** EXTRACTED DATA follows **

(** * Kinematics of the four-bar example: [leg_linkage/link_animation.py]

    The driver script declares a four-bar linkage (joints [O], [A], [B], [C];
    vectors [a], [b], [c], [d]), a driving profile of [n_frames] samples, three
    initial guesses and the loop-closure function, builds a [Mechanism] and
    runs [iterate] on it.

    The script's numbers are modelled twice.  Over exact reals ([R], with
    [np.pi] as [PI]) for lengths, endpoints, strict bounds and the analytic
    properties of the loop function; and in binary64 (module [binary64], with
    numpy's rounding at every operation) for the statements that rounding
    decides.  Python exceptions are the [inl] side of [result]. *)

From Stdlib Require Import Floats Uint63.
From Stdlib Require Import String Reals Lra Lia ZArith Bool List.
Import ListNotations.
Open Scope R_scope.

Set Implicit Arguments.
Set Warnings "-inexact-float".

(** ** Exceptions *)

Inductive exn : Type :=
| IndexError
| DomainError
| ConvergenceError (sample : nat)
| SingularSystemError (sample : nat).

Definition result (A : Type) : Type := (exn + A)%type.

Definition ok {A : Type} (a : A) : result A := inr a.
Definition raise {A : Type} (e : exn) : result A := inl e.

Definition bind {A B : Type} (c : result A) (k : A -> result B) : result B :=
  match c with
  | inl e => inl e
  | inr a => k a
  end.

Notation "x <- c ;; k" := (bind c (fun x => k))
  (at level 61, c at next level, right associativity).

Definition of_option {A : Type} (e : exn) (o : option A) : result A :=
  match o with
  | Some a => ok a
  | None => raise e
  end.

(** ** The part of numpy the script uses *)

Module np.

Definition pi : R := PI.

(** [l[i]] with Python's negative indices; [IndexError] out of range. *)
Definition getitem {A : Type} (l : list A) (i : Z) : result A :=
  let n := Z.of_nat (length l) in
  let j := if (i <? 0)%Z then (i + n)%Z else i in
  if (j <? 0)%Z then raise IndexError
  else of_option IndexError (nth_error l (Z.to_nat j)).

(** [np.linspace(start, stop, num)] with the default [endpoint=True]:
    [step = (stop - start) / (num - 1)], entries [i * step + start], and the
    last entry overwritten with [stop]. *)
Definition linspace (start stop : R) (num : nat) : list R :=
  let step := (stop - start) / INR (num - 1) in
  match num with
  | O => []
  | S O => [start]
  | S (S _) =>
      map (fun i => INR i * step + start) (seq 0 (num - 1)) ++ [stop]
  end.

(** [np.full(n, v)] and [np.zeros(n)]. *)
Definition full (n : nat) (v : R) : list R := repeat v n.
Definition zeros (n : nat) : list R := repeat 0 n.

(** [np.deg2rad], element-wise. *)
Definition deg2rad (degs : list R) : list R :=
  map (fun x => x * (PI / 180)) degs.

(** scalar * array *)
Definition scale (k : R) (arr : list R) : list R := map (Rmult k) arr.

End np.

(** ** Link lengths (m) *)

Definition L_GROUND : R := 3.
Definition L_INPUT : R := 1.
Definition L_COUPLER : R := 3.
Definition L_OUTPUT : R := 1.

(** ** Input motion *)

Definition n_frames : nat := 360.
Definition time : list R := np.linspace 0 1 n_frames.

(** [angular_velocity = 2 * np.pi / (time[-1] - time[0])] *)
Definition angular_velocity : result R :=
  t_last <- np.getitem time (-1) ;;
  t_first <- np.getitem time 0 ;;
  ok (2 * np.pi / (t_last - t_first)).

(** The first binding of [theta] (line 45); line 51 rebinds the name. *)
Definition theta_line45 : result (list R) :=
  w <- angular_velocity ;; ok (np.scale w time).

Definition omega : result (list R) :=
  w <- angular_velocity ;; ok (np.full n_frames w).

Definition alpha : list R := np.zeros n_frames.

Definition eps : R := 1 / 1000.

(** The binding of [theta] that reaches the [Mechanism] (line 51). *)
Definition theta : list R := np.linspace eps (2 * np.pi - eps) n_frames.

(** ** Guesses for the unknown angles *)

Definition pos_guess : list R := np.deg2rad [45; 90].
Definition vel_guess : list R := np.deg2rad [100; 100].
Definition acc_guess : list R := np.deg2rad [100; 100].

(** ** The [mechanism] package: joints, vectors, mechanisms

    [from mechanism import Mechanism, Joint, Vector]: the package is not part
    of the script; what follows is its contract. *)

Definition Vec2 : Type := (R * R)%type.
Definition vadd (p q : Vec2) : Vec2 := (fst p + fst q, snd p + snd q).
Definition vsub (p q : Vec2) : Vec2 := (fst p - fst q, snd p - snd q).

Module mechanism.

(** Modelled from the spec: the [Joint] class is not in the script's
    file; a joint is a name and nothing else. *)
Inductive Joint : Type := mkJoint (name : string).

Record Position : Type := { thetas : list R }.
Record Velocity : Type := { omegas : list R }.
Record Acceleration : Type := { alphas : list R }.

(** Modelled from the spec: the [Vector] class is not in the script's
    file.  A vector joins an ordered pair of joints, has a length [r] and
    either a fixed angle ([theta = Some t]) or an angle supplied at each
    evaluation ([theta = None]); [pos], [vel] and [acc] hold the resolved
    series, appended to once per sample. *)
Record Vector : Type := {
  joints : Joint * Joint;
  r : R;
  theta : option R;
  style : option string;
  pos : Position;
  vel : Velocity;
  acc : Acceleration
}.

(** [Vector(joints, r=..., theta=..., style=...)]: the series start
    empty. *)
Definition mkVector (js : Joint * Joint) (len : R) (ang : option R)
    (sty : option string) : Vector :=
  {| joints := js; r := len; theta := ang; style := sty;
     pos := {| thetas := [] |};
     vel := {| omegas := [] |};
     acc := {| alphas := [] |} |}.

(** Modelled from the spec: calling a vector evaluates its Cartesian
    component [length * (cos angle, sin angle)], at the angle the caller
    supplies ([v(angle)]) or at its own fixed angle ([v()]); [DomainError]
    when neither is there.  Only this evaluation by explicit angle, the one
    the script's loop uses, is modelled: a call reads nothing of what has
    been recorded on the vector. *)
Definition call (v : Vector) (angle : option R) : result Vec2 :=
  match angle, theta v with
  | Some t, _ => ok (r v * cos t, r v * sin t)
  | None, Some t => ok (r v * cos t, r v * sin t)
  | None, None => raise DomainError
  end.

(** Modelled from the spec: [record] appends the solved state of one
    sample, extending each of the three series by exactly one entry. *)
Definition record (v : Vector) (state : R * R * R) : Vector :=
  let '(angle, angular_velocity, angular_acceleration) := state in
  {| joints := joints v; r := r v; theta := theta v; style := style v;
     pos := {| thetas := thetas (pos v) ++ [angle] |};
     vel := {| omegas := omegas (vel v) ++ [angular_velocity] |};
     acc := {| alphas := alphas (acc v) ++ [angular_acceleration] |} |}.

(** A loop-closure function, reified: a signed sum of vector evaluations,
    each vector (an index into the mechanism's [vectors]) evaluated at the
    driving input, at one of the unknowns [x[k]], or with no argument. *)
Inductive Arg : Type :=
| ArgInput
| ArgUnknown (k : nat)
| ArgNone.

Record Term : Type := { positive : bool; vec : nat; arg : Arg }.

Definition LoopEq : Type := list Term.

** End of EXTRACTED DATA **

## EXERCISE OBJECTIVE
Restate all of the entries exactly, please.

## YOUR RESPONSE
(** * Kinematics of the four-bar example: [leg_linkage/link_animation.py]

    The driver script declares a four-bar linkage (joints [O], [A], [B], [C];
    vectors [a], [b], [c], [d]), a driving profile of [n_frames] samples, three
    initial guesses and the loop-closure function, builds a [Mechanism] and
    runs [iterate] on it.

    The script's numbers are modelled twice.  Over exact reals ([R], with
    [np.pi] as [PI]) for lengths, endpoints, strict bounds and the analytic
    properties of the loop function; and in binary64 (module [binary64], with
    numpy's rounding at every operation) for the statements that rounding
    decides.  Python exceptions are the [inl] side of [result]. *)

From Stdlib Require Import Floats Uint63.
From Stdlib Require Import String Reals Lra Lia ZArith Bool List.
Import ListNotations.
Open Scope R_scope.

Set Implicit Arguments.
Set Warnings "-inexact-float".

(** ** Exceptions *)

Inductive exn : Type :=
| IndexError
| DomainError
| ConvergenceError (sample : nat)
| SingularSystemError (sample : nat).

Definition result (A : Type) : Type := (exn + A)%type.

Definition ok {A : Type} (a : A) : result A := inr a.
Definition raise {A : Type} (e : exn) : result A := inl e.

Definition bind {A B : Type} (c : result A) (k : A -> result B) : result B :=
  match c with
  | inl e => inl e
  | inr a => k a
  end.

Notation "x <- c ;; k" := (bind c (fun x => k))
  (at level 61, c at next level, right associativity).

Definition of_option {A : Type} (e : exn) (o : option A) : result A :=
  match o with
  | Some a => ok a
  | None => raise e
  end.

(** ** The part of numpy the script uses *)

Module np.

Definition pi : R := PI.

(** [l[i]] with Python's negative indices; [IndexError] out of range. *)
Definition getitem {A : Type} (l : list A) (i : Z) : result A :=
  let n := Z.of_nat (length l) in
  let j := if (i <? 0)%Z then (i + n)%Z else i in
  if (j <? 0)%Z then raise IndexError
  else of_option IndexError (nth_error l (Z.to_nat j)).

(** [np.linspace(start, stop, num)] with the default [endpoint=True]:
    [step = (stop - start) / (num - 1)], entries [i * step + start], and the
    last entry overwritten with [stop]. *)
Definition linspace (start stop : R) (num : nat) : list R :=
  let step := (stop - start) / INR (num - 1) in
  match num with
  | O => []
  | S O => [start]
  | S (S _) =>
      map (fun i => INR i * step + start) (seq 0 (num - 1)) ++ [stop]
  end.

(** [np.full(n, v)] and [np.zeros(n)]. *)
Definition full (n : nat) (v : R) : list R := repeat v n.
Definition zeros (n : nat) : list R := repeat 0 n.

(** [np.deg2rad], element-wise. *)
Definition deg2rad (degs : list R) : list R :=
  map (fun x => x * (PI / 180)) degs.

(** scalar * array *)
Definition scale (k : R) (arr : list R) : list R := map (Rmult k) arr.

End np.

(** ** Link lengths (m) *)

Definition L_GROUND : R := 3.
Definition L_INPUT : R := 1.
Definition L_COUPLER : R := 3.
Definition L_OUTPUT : R := 1.

(** ** Input motion *)

Definition n_frames : nat := 360.
Definition time : list R := np.linspace 0 1 n_frames.

(** [angular_velocity = 2 * np.pi / (time[-1] - time[0])] *)
Definition angular_velocity : result R :=
  t_last <- np.getitem time (-1) ;;
  t_first <- np.getitem time 0 ;;
  ok (2 * np.pi / (t_last - t_first)).

(** The first binding of [theta] (line 45); line 51 rebinds the name. *)
Definition theta_line45 : result (list R) :=
  w <- angular_velocity ;; ok (np.scale w time).

Definition omega : result (list R) :=
  w <- angular_velocity ;; ok (np.full n_frames w).

Definition alpha : list R := np.zeros n_frames.

Definition eps : R := 1 / 1000.

(** The binding of [theta] that reaches the [Mechanism] (line 51). *)
Definition theta : list R := np.linspace eps (2 * np.pi - eps) n_frames.

(** ** Guesses for the unknown angles *)

Definition pos_guess : list R := np.deg2rad [45; 90].
Definition vel_guess : list R := np.deg2rad [100; 100].
Definition acc_guess : list R := np.deg2rad [100; 100].

(** ** The [mechanism] package: joints, vectors, mechanisms

    [from mechanism import Mechanism, Joint, Vector]: the package is not part
    of the script; what follows is its contract. *)

Definition Vec2 : Type := (R * R)%type.
Definition vadd (p q : Vec2) : Vec2 := (fst p + fst q, snd p + snd q).
Definition vsub (p q : Vec2) : Vec2 := (fst p - fst q, snd p - snd q).

Module mechanism.

(** Modelled from the spec: the [Joint] class is not in the script's
    file; a joint is a name and nothing else. *)
Inductive Joint : Type := mkJoint (name : string).

Record Position : Type := { thetas : list R }.
Record Velocity : Type := { omegas : list R }.
Record Acceleration : Type := { alphas : list R }.

(** Modelled from the spec: the [Vector] class is not in the script's
    file.  A vector joins an ordered pair of joints, has a length [r] and
    either a fixed angle ([theta = Some t]) or an angle supplied at each
    evaluation ([theta = None]); [pos], [vel] and [acc] hold the resolved
    series, appended to once per sample. *)
Record Vector : Type := {
  joints : Joint * Joint;
  r : R;
  theta : option R;
  style : option string;
  pos : Position;
  vel : Velocity;
  acc : Acceleration
}.

(** [Vector(joints, r=..., theta=..., style=...)]: the series start
    empty. *)
Definition mkVector (js : Joint * Joint) (len : R) (ang : option R)
    (sty : option string) : Vector :=
  {| joints := js; r := len; theta := ang; style := sty;
     pos := {| thetas := [] |};
     vel := {| omegas := [] |};
     acc := {| alphas := [] |} |}.

(** Modelled from the spec: calling a vector evaluates its Cartesian
    component [length * (cos angle, sin angle)], at the angle the caller
    supplies ([v(angle)]) or at its own fixed angle ([v()]); [DomainError]
    when neither is there.  Only this evaluation by explicit angle, the one
    the script's loop uses, is modelled: a call reads nothing of what has
    been recorded on the vector. *)
Definition call (v : Vector) (angle : option R) : result Vec2 :=
  match angle, theta v with
  | Some t, _ => ok (r v * cos t, r v * sin t)
  | None, Some t => ok (r v * cos t, r v * sin t)
  | None, None => raise DomainError
  end.

(** Modelled from the spec: [record] appends the solved state of one
    sample, extending each of the three series by exactly one entry. *)
Definition record (v : Vector) (state : R * R * R) : Vector :=
  let '(angle, angular_velocity, angular_acceleration) := state in
  {| joints := joints v; r := r v; theta := theta v; style := style v;
     pos := {| thetas := thetas (pos v) ++ [angle] |};
     vel := {| omegas := omegas (vel v) ++ [angular_velocity] |};
     acc := {| alphas := alphas (acc v) ++ [angular_acceleration] |} |}.

(** A loop-closure function, reified: a signed sum of vector evaluations,
    each vector (an index into the mechanism's [vectors]) evaluated at the
    driving input, at one of the unknowns [x[k]], or with no argument. *)
Inductive Arg : Type :=
| ArgInput
| ArgUnknown (k : nat)
| ArgNone.

Record Term : Type := { positive : bool; vec : nat; arg : Arg }.

Definition LoopEq : Type := list Term.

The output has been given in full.